> **WHAT IS NEEDED**
Give back exactly the lines running from the line with "(** JSON written with single quotes. *)" to the end of the entries, and only those lines.
----------
Definition serde_text : JsonText := {|
    to_json_string := print_value; to_json_pretty := print_value; from_json_str := parse_value;
    json_string_roundtrip := json_text_roundtrip; json_pretty_roundtrip := json_text_roundtrip;
  |}.

(** JSON written with single quotes. *)
Definition lit : string → string := map_bytes (λ a, if Ascii.eqb a "'" then dquote else a).
Definition js (s : string) : value := default VNull (parse_value (lit s)).

Example spaced_text_parses :
  parse_value (lit " { 'b' : [1, -2 ,true], 'a':'x\ty\u00e9' }") =
  Some (json_obj [("a", VString (of_bytes (bytes "x" ++ [ascii_of_N 9] ++ bytes "y" ++ [ascii_of_N 195; ascii_of_N 169])));
                  ("b", VArray [json_int 1; json_int (-2); VBool true])]).
Proof. vm_compute. reflexivity. Qed.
----------
> **SOLUTION BELOW**
(** JSON written with single quotes. *)
Definition lit : string → string := map_bytes (λ a, if Ascii.eqb a "'" then dquote else a).
Definition js (s : string) : value := default VNull (parse_value (lit s)).

Example spaced_text_parses :
  parse_value (lit " { 'b' : [1, -2 ,true], 'a':'x\ty\u00e9' }") =
  Some (json_obj [("a", VString (of_bytes (bytes "x" ++ [ascii_of_N 9] ++ bytes "y" ++ [ascii_of_N 195; ascii_of_N 169])));
                  ("b", VArray [json_int 1; json_int (-2); VBool true])]).
Proof. vm_compute. reflexivity. Qed.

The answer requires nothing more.